Quercus protoroburoides was first discovered in 1968 by the Bulgarian engineer Boris Buzov in the valley of the Rilska River. Initially, it was classified as Quercus macranthera subsp. balcanica by Zhelez Dontchev and Buzov in 1969, but this name was not validly published according to the International Code of Nomenclature for algae, fungi, and plants due to the absence of a Latin diagnosis and type specimen designation.

In 1981, the same researchers reconsidered the taxonomic placement of this oak and elevated it to species rank, proposing the name Quercus protoroburoides. However, this name also remained invalid for the same reasons until 2017, when Alexander Tashev and Evgeni Tsavkov formally validated it.
The species belongs to section Robur within the genus Quercus. Morphological and anatomical studies place Q. protoroburoides closest to Q. hartwissiana (Strandzha Oak), despite their radically different habitats and geographical distributions. The species epithet protoroburoides reflects the opinion of the species' discoverers Dontchev and Bouzov that the Rila oak is ancestral to all roburoid oaks.

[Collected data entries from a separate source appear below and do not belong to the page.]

(** X15. [get_times] of the file buffer never returns the times: it collects
    them from a run of [spikes], and that run always ends in an exception,
    which leaves [get_times]. *)
Theorem csv_get_times_raises (self : STCSVBuffer.t) (fs : filesystem) (node_id : Z)
    (population : option string) (time_window : option (Q * Q)) :
  exists e, (STCSVBuffer.get_times self fs node_id population time_window).1.1
            = Raise e.
Proof.
  unfold STCSVBuffer.get_times.
  destruct (csv_spikes_finish self fs None None time_window none) as [e He].
  destruct (STCSVBuffer.spikes self fs None None time_window none) as [[r s] f].
  simpl in *. unfold STCSVBuffer.times_of_run. rewrite He. by exists e.
Qed.

(** ** After [close] *)

Lemma csv_close_closed self fs :
  h_closed (STCSVBuffer._buffer_handle (STCSVBuffer.close self fs).1.2) = true.
Proof.
  unfold STCSVBuffer.close, h_close.
  destruct (h_closed (STCSVBuffer._buffer_handle self)) eqn:Hc.
  - destruct (path_exists _ _); [destruct (fs_remove _ _)|]; simpl; done.
  - destruct (path_exists _ _); [destruct (fs_remove _ _)|]; simpl; done.
Qed.

Lemma csv_closed_fold {A} (pop_na : string) (self : STCSVBuffer.t)
    (step : STCSVBuffer.t -> A -> result STCSVBuffer.t) (l : list A) :
  (forall b x, h_closed (STCSVBuffer._buffer_handle b) = true ->
     step b x = Raise closed_file) ->
  h_closed (STCSVBuffer._buffer_handle self) = true ->
  foldl (fun acc x => b ← acc; step b x) (Ok self) l
  = if decide (l = []) then Ok self else Raise closed_file.
Proof.
  intros Hstep Hc. destruct l as [|x l]; [done|].
  rewrite decide_False by done. simpl. rewrite Hstep by done.
  induction l as [|y l IH]; [done|]. exact IH.
Qed.

(** X16. Once [close] was called, whatever it met, the buffer takes no more
    spikes: [add_spike] raises the [ValueError] of a closed file, and so
    does [add_spikes] unless it has nothing to write, in which case it
    returns without an error. *)
Theorem csv_closed_rejects_spikes pop_na (self : STCSVBuffer.t) (fs : filesystem)
    (n : Z) (t : Q) (ids : list Z) (timestamps : list Q) (population : option string) :
  let closed := (STCSVBuffer.close self fs).1.2 in
  STCSVBuffer.add_spike pop_na closed n t population = Raise closed_file /\
  STCSVBuffer.add_spikes pop_na closed (IdScalar n) timestamps population
    = (if decide (timestamps = []) then Ok closed else Raise closed_file) /\
  STCSVBuffer.add_spikes pop_na closed (IdList ids) timestamps population
    = (if decide (zip ids timestamps = []) then Ok closed else Raise closed_file).
Proof.
  cbv zeta. pose proof (csv_close_closed self fs) as Hc.
  set (closed := (STCSVBuffer.close self fs).1.2) in *.
  assert (Hadd : forall b n t, h_closed (STCSVBuffer._buffer_handle b) = true ->
    STCSVBuffer.add_spike pop_na b n t population = Raise closed_file).
  { intros b n' t' Hb. unfold STCSVBuffer.add_spike, h_write. by rewrite Hb. }
  split; [by apply Hadd|]. unfold STCSVBuffer.add_spikes. split.
  - apply (csv_closed_fold pop_na closed
             (fun b ts => STCSVBuffer.add_spike pop_na b n ts population)); [|done].
    intros b x Hb. by apply Hadd.
  - apply (csv_closed_fold pop_na closed
             (fun b nt => STCSVBuffer.add_spike pop_na b (fst nt) (snd nt) population));
      [|done].
    intros b x Hb. by apply Hadd.
Qed.
(** Aligning a mantissa to a lower exponent keeps the value. *)
Lemma shl_align_value (m : positive) (e ez : Z) :
  ez <= e -> Zpos (fst (shl_align m e ez)) = Zpos m * 2 ^ (e - ez).
Proof.
  intros H. unfold shl_align. change IntDef.Z.sub with Z.sub.
  destruct (ez - e) as [|d|d] eqn:E; cbn [fst].
  - replace (e - ez) with 0 by lia. cbn. lia.
  - lia.
  - rewrite iter_xO_mul. f_equal. f_equal. lia.
Qed.

Lemma binary_round_sign (s : bool) (p : positive) (e : Z) :
  -1074 <= e ->
  binary_round prec emax s p e = S754_infinity s \/
  exists m' e', binary_round prec emax s p e = S754_finite s m' e'.
Proof.
  intros He. unfold binary_round, shl_align.
  set (f := fexp prec emax (Z.pos (digits2_pos p) + e)).
  assert (Hf : -1074 <= f).
  { unfold f, fexp, emin. change prec with 53. change emax with 1024.
    change IntDef.Z.max with Z.max. change IntDef.Z.sub with Z.sub. lia. }
  change IntDef.Z.sub with Z.sub.
  destruct (f - e) as [|d|d] eqn:Ed.
  - destruct (binary_round_aux_positive s p e loc_Exact He) as [H | (m' & e' & H & _)];
      [now left | right; now exists m', e'].
  - destruct (binary_round_aux_positive s p e loc_Exact He) as [H | (m' & e' & H & _)];
      [now left | right; now exists m', e'].
  - destruct (binary_round_aux_positive s (Pos.iter xO p d) f loc_Exact Hf)
      as [H | (m' & e' & H & _)]; [now left | right; now exists m', e'].
Qed.

(** Between valid finite values, [<=] is [<=] of the mantissas aligned to the
    lower exponent and signed. *)
Lemma SFleb_aligned (sa sb : bool) (ma mb : positive) (ea eb : Z) :
  valid_binary (S754_finite sa ma ea) = true ->
  valid_binary (S754_finite sb mb eb) = true ->
  SFleb (S754_finite sa ma ea) (S754_finite sb mb eb) = true ->
  let ez := Z.min eb ea in
  cond_Zopp sa (Zpos (fst (shl_align ma ea ez)))
  <= cond_Zopp sb (Zpos (fst (shl_align mb eb ez))).
Proof.
  intros Va Vb Hle ez.
  destruct (valid_finite_bounds _ _ _ Va) as (Hea & Hma & Hna).
  destruct (valid_finite_bounds _ _ _ Vb) as (Heb & Hmb & Hnb).
  rewrite !shl_align_value by (unfold ez; lia).
  unfold SFleb, SFcompare in Hle.
  change IntDef.Z.compare with Z.compare in Hle.
  change (PosDef.Pos.compare_cont Eq ma mb) with (Pos.compare ma mb) in Hle.
  assert (P52 : 2 ^ 53 = 2 * 2 ^ 52) by reflexivity.
  assert (Hpow : forall k, 0 < k -> 2 <= 2 ^ k).
  { intros k Hk. change 2 with (2 ^ 1) at 1. apply Z.pow_le_mono_r; lia. }
  destruct sa, sb; cbn [cond_Zopp]; try discriminate.
  - (* both negative *)
    destruct (Z.compare_spec ea eb) as [E|E|E]; try discriminate.
    + subst eb. unfold ez. rewrite Z.min_id, Z.sub_diag. cbn [Z.pow].
      destruct (Pos.compare_spec ma mb) as [E'|E'|E']; cbn in Hle; try discriminate; lia.
    + unfold ez. rewrite Z.min_l by lia. rewrite Z.sub_diag. cbn [Z.pow].
      specialize (Hna ltac:(lia)). specialize (Hpow (ea - eb) ltac:(lia)). nia.
  - (* a negative, b positive *)
    assert (0 < 2 ^ (ea - ez)) by (apply Z.pow_pos_nonneg; unfold ez; lia).
    assert (0 < 2 ^ (eb - ez)) by (apply Z.pow_pos_nonneg; unfold ez; lia).
    nia.
  - (* both positive *)
    destruct (Z.compare_spec ea eb) as [E|E|E]; try discriminate.
    + subst eb. unfold ez. rewrite Z.min_id, Z.sub_diag. cbn [Z.pow].
      destruct (Pos.compare_spec ma mb) as [E'|E'|E']; cbn in Hle; try discriminate; lia.
    + unfold ez. rewrite Z.min_r by lia. rewrite Z.sub_diag. cbn [Z.pow].
      specialize (Hnb ltac:(lia)). specialize (Hpow (eb - ea) ltac:(lia)). nia.
Qed.

(** The time from a finite instant to a finite instant that is not earlier
    is zero or positive. *)
Lemma sub_not_negative (a b : float) :
  is_finite a = true -> is_finite b = true ->
  (a <=? b)%float = true -> not_negative (b - a) = true.
Proof.
  intros Fa Fb. unfold not_negative.
  rewrite leb_spec, FloatAxioms.eqb_spec, ltb_spec, sub_spec, Prim2SF_zero.
  pose proof (Prim2SF_valid a) as Va. pose proof (Prim2SF_valid b) as Vb.
  destruct (finite_float_shape a Fa) as [(sa & Ea) | (sa & ma & ea & Ea)];
    destruct (finite_float_shape b Fb) as [(sb & Eb) | (sb & mb & eb & Eb)];
    rewrite Ea, Eb in *.
  - intros _. destruct sa, sb; reflexivity.
  - destruct sb; cbn; [discriminate | reflexivity].
  - destruct sa, sb; cbn; try discriminate; reflexivity.
  - intros Hle. pose proof (SFleb_aligned sa sb ma mb ea eb Va Vb Hle) as Hz.
    cbv zeta in Hz. unfold SF64sub, SFsub.
    change IntDef.Z.min with Z.min. change IntDef.Z.sub with Z.sub.
    destruct (valid_finite_bounds _ _ _ Va) as (Hea & _).
    destruct (valid_finite_bounds _ _ _ Vb) as (Heb & _).
    set (ez := Z.min eb ea) in *.
    destruct (cond_Zopp sb (Z.pos (fst (shl_align mb eb ez)))
              - cond_Zopp sa (Z.pos (fst (shl_align ma ea ez)))) as [|p|p] eqn:Ez;
      try lia.
    + reflexivity.
    + cbn [binary_normalize].
      destruct (binary_round_sign false p ez ltac:(unfold ez; lia))
        as [-> | (m' & e' & ->)]; reflexivity.
Qed.

(** The difference of two finite floats is not NaN. *)
Lemma sub_finite_number (a b : float) :
  is_finite a = true -> is_finite b = true -> Prim2SF (b - a) <> S754_nan.
Proof.
  intros Fa Fb. rewrite sub_spec.
  pose proof (Prim2SF_valid a) as Va. pose proof (Prim2SF_valid b) as Vb.
  destruct (finite_float_shape a Fa) as [(sa & Ea) | (sa & ma & ea & Ea)];
    destruct (finite_float_shape b Fb) as [(sb & Eb) | (sb & mb & eb & Eb)];
    rewrite Ea, Eb in *.
  - destruct sa, sb; discriminate.
  - discriminate.
  - discriminate.
  - unfold SF64sub, SFsub.
    change IntDef.Z.min with Z.min. change IntDef.Z.sub with Z.sub.
    destruct (valid_finite_bounds _ _ _ Va) as (Hea & _).
    destruct (valid_finite_bounds _ _ _ Vb) as (Heb & _).
    set (ez := Z.min eb ea) in *.
    destruct (cond_Zopp sb (Z.pos (fst (shl_align mb eb ez)))
              - cond_Zopp sa (Z.pos (fst (shl_align ma ea ez)))) as [|p|p].
    + discriminate.
    + cbn [binary_normalize].
      destruct (binary_round_sign false p ez ltac:(unfold ez; lia))
        as [-> | (m' & e' & ->)]; discriminate.
    + cbn [binary_normalize].
      destruct (binary_round_sign true p ez ltac:(unfold ez; lia))
        as [-> | (m' & e' & ->)]; discriminate.
Qed.

(** Zero divided by a number that is not zero is a zero. *)
Lemma zero_div_zero (dt : float) :
  (dt =? 0)%float = false -> Prim2SF dt <> S754_nan ->
  exists s, Prim2SF (0 / dt) = S754_zero s.
Proof.
  rewrite FloatAxioms.eqb_spec, div_spec, Prim2SF_zero.
  destruct (Prim2SF dt) as [s|s| |s m e]; intros Hz Hn.
  - destruct s; discriminate.
  - now eexists.
  - congruence.
  - now eexists.
Qed.

(** The magnitude of a zero is below exactly the positive thresholds. *)
Lemma abs_zero_ltb (v thr : float) (s : bool) :
  Prim2SF v = S754_zero s -> (abs v <? thr)%float = (0 <? thr)%float.
Proof.
  intros H. rewrite !ltb_spec, abs_spec, H, Prim2SF_zero. reflexivity.
Qed.

(** ** Buffers in time order *)

Lemma times_ordered_tail (t : float) (ts : list float) :
  times_ordered (t :: ts) -> times_ordered ts.
Proof.
  intros [Hf Ho]. split.
  - now inversion Hf.
  - now inversion Ho.
Qed.

Lemma times_ordered_suffix (l1 l2 : list float) :
  times_ordered (l1 ++ l2) -> times_ordered l2.
Proof.
  induction l1 as [|t l1 IH]; [auto|]. intros H. apply IH.
  now apply times_ordered_tail with (t := t).
Qed.

Lemma times_ordered_prefix (l1 l2 : list float) :
  times_ordered (l1 ++ l2) -> times_ordered l1.
Proof.
  induction l1 as [|t l1 IH]; intros [Hf Ho].
  - split; constructor.
  - cbn in Hf, Ho. inversion Hf as [|? ? Hft Hfr]; subst.
    inversion Ho as [|? ? Hot Hor]; subst.
    destruct (IH (conj Hfr Hor)) as [Hf1 Ho1].
    split; constructor; try assumption.
    apply Forall_app in Hot. apply Hot.
Qed.

(** In an ordered list the element at a lower index is not later. *)
Lemma times_ordered_nth (ts : list float) : forall (i j : nat) (a b : float),
  times_ordered ts -> (i < j)%nat ->
  nth_error ts i = Some a -> nth_error ts j = Some b ->
  is_finite a = true /\ is_finite b = true /\ (a <=? b)%float = true.
Proof.
  induction ts as [|t ts IH]; intros i j a b H Hij Ha Hb.
  - now destruct i.
  - destruct j as [|j]; [lia|]. cbn in Hb.
    destruct H as [Hf Ho]. inversion Hf as [|? ? Hft Hfr]; subst.
    inversion Ho as [|? ? Hot Hor]; subst.
    destruct i as [|i].
    + cbn in Ha. injection Ha as <-.
      apply nth_error_In in Hb.
      rewrite Forall_forall in Hot, Hfr. auto.
    + cbn in Ha. apply (IH i j a b (conj Hfr Hor)); [lia | assumption | assumption].
Qed.

(** Over checkpoints whose durations are not negative the acceleration is a
    value: the division does not raise. *)
Lemma checkpoint_acceleration_returns (s1 s2 s3 : Sample) :
  not_negative (fst s2 - fst s1) = true ->
  not_negative (fst s3 - fst s2) = true ->
  exists a, checkpoint_acceleration s1 s2 s3 = Ok a.
Proof.
  intros H1 H2. unfold checkpoint_acceleration, not_negative in *.
  destruct (fst s2 - fst s1 =? 0)%float; [now eexists|].
  destruct (fst s3 - fst s2 =? 0)%float; [now eexists|].
  cbn [orb] in *. cbv zeta.
  rewrite (mean_positive_nonzero _ _ H1 H2). now eexists.
Qed.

This is based on the species' geographic isolation and morphological features shared among many oaks of the Robur subsection.
Comparative studies of leaf epidermis have shown that Q. protoroburoides combines characteristics of both Q. dalechampii and Q. pedunculiflora, featuring stellate trichomes with varying numbers of rays (2–4 and 6–7, respectively). The species also shares certain epidermis traits with Q. hartwissiana, though Q. protoroburoides has a thicker cuticle and displays unique asymmetrical coalescence patterns in its stellate trichomes that have not been observed in other Quercus taxa on the Balkan Peninsula.